TASK STATEMENT:
In the entries below, find the line with "else if ui_H b <? ui_H a then 2" and the line with "Definition shl32 (x"; give again those lines and every line between them, exactly.

--------------------------------------------------

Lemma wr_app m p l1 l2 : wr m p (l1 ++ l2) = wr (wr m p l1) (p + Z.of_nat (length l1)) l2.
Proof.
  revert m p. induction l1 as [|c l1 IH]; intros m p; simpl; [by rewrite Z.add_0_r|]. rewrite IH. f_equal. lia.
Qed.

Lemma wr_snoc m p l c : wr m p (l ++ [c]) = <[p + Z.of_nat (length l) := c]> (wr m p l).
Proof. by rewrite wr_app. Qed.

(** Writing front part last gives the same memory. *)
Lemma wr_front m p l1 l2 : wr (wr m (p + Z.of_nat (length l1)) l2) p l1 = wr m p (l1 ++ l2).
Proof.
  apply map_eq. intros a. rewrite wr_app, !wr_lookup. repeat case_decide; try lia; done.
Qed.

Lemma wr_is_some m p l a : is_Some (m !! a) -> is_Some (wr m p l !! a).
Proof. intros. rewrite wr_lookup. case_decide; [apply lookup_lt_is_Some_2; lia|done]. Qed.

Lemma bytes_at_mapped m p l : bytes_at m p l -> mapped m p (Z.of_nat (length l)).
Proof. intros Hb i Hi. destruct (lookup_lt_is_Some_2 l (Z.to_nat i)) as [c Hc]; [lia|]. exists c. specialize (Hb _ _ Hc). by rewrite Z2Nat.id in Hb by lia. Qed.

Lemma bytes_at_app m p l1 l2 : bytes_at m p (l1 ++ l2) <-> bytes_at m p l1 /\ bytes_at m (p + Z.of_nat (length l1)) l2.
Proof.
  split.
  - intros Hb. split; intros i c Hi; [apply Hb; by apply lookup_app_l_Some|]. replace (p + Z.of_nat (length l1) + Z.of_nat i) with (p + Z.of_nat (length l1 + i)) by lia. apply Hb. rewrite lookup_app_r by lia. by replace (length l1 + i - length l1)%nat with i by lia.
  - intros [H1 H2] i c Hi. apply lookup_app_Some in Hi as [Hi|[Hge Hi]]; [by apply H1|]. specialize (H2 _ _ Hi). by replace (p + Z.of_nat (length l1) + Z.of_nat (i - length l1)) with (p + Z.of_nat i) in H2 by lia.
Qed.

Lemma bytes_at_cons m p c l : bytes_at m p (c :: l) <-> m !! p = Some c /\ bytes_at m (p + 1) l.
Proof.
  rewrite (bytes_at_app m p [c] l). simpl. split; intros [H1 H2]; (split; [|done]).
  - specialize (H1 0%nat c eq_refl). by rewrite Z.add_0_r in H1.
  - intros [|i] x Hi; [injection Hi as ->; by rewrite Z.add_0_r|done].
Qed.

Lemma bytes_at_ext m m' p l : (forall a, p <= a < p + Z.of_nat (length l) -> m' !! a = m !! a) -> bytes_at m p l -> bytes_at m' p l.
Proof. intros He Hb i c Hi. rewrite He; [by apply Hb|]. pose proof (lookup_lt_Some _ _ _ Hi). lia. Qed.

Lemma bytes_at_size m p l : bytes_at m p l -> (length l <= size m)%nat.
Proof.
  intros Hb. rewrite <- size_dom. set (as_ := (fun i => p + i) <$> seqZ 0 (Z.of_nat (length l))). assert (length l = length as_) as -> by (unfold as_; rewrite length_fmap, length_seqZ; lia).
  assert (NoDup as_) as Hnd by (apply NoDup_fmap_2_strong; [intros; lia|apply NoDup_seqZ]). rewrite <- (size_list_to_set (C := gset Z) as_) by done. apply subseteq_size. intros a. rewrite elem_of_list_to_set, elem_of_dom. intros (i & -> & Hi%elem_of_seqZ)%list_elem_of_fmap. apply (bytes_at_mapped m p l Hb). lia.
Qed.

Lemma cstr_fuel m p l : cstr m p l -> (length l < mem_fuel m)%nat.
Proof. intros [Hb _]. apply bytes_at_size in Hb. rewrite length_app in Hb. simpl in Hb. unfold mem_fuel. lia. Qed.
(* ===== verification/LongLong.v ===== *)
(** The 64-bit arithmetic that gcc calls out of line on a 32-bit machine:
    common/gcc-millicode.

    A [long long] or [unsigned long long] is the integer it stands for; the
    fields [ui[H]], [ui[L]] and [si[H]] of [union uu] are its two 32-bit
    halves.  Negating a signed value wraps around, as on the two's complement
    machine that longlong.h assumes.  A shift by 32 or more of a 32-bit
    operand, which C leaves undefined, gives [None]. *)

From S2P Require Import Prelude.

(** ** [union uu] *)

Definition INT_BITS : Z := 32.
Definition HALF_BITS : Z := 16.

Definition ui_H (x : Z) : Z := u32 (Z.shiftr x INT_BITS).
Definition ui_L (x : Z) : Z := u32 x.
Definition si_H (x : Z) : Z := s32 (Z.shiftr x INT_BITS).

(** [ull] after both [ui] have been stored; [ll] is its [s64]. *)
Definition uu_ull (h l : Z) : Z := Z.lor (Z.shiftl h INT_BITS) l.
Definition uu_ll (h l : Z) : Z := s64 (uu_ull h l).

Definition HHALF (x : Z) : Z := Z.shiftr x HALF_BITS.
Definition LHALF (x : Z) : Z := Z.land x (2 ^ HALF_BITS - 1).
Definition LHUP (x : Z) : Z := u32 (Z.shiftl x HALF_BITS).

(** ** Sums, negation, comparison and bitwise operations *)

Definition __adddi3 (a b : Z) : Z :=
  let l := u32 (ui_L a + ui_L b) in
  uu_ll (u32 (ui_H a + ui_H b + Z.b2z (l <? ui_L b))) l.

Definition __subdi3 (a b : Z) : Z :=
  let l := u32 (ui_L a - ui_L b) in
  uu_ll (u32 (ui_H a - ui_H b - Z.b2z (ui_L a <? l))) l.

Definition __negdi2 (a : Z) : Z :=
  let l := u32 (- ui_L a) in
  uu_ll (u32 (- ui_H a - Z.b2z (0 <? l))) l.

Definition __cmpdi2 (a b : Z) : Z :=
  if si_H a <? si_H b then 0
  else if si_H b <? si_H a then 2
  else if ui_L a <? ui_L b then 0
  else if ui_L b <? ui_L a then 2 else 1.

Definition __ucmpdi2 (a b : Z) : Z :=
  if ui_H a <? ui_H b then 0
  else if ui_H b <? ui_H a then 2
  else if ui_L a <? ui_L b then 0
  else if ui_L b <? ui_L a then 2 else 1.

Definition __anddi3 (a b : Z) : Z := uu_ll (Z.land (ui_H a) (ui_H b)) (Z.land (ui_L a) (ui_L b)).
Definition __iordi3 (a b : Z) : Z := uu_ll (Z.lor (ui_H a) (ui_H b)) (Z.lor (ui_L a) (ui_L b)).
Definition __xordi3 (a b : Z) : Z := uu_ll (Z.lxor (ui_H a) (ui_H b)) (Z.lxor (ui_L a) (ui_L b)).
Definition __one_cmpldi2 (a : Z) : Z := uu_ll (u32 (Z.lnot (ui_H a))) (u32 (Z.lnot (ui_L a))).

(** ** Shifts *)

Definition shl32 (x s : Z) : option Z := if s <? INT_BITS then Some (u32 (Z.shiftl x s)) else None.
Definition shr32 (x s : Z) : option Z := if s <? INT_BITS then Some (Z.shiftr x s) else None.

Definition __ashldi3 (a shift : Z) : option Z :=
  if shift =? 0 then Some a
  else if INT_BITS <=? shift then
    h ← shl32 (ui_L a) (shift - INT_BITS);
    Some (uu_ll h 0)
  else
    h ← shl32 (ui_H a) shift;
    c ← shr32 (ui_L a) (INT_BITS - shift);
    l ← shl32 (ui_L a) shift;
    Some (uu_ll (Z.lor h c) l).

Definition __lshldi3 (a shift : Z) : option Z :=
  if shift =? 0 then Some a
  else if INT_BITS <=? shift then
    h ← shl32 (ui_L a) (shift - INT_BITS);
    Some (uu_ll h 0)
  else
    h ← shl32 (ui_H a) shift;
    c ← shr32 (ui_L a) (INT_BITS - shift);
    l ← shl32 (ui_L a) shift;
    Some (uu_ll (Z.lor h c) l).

--------------------------------------------------

ANSWER BOX:
  else if ui_H b <? ui_H a then 2
  else if ui_L a <? ui_L b then 0
  else if ui_L b <? ui_L a then 2 else 1.

Definition __anddi3 (a b : Z) : Z := uu_ll (Z.land (ui_H a) (ui_H b)) (Z.land (ui_L a) (ui_L b)).
Definition __iordi3 (a b : Z) : Z := uu_ll (Z.lor (ui_H a) (ui_H b)) (Z.lor (ui_L a) (ui_L b)).
Definition __xordi3 (a b : Z) : Z := uu_ll (Z.lxor (ui_H a) (ui_H b)) (Z.lxor (ui_L a) (ui_L b)).
Definition __one_cmpldi2 (a : Z) : Z := uu_ll (u32 (Z.lnot (ui_H a))) (u32 (Z.lnot (ui_L a))).

(** ** Shifts *)

Definition shl32 (x s : Z) : option Z := if s <? INT_BITS then Some (u32 (Z.shiftl x s)) else None.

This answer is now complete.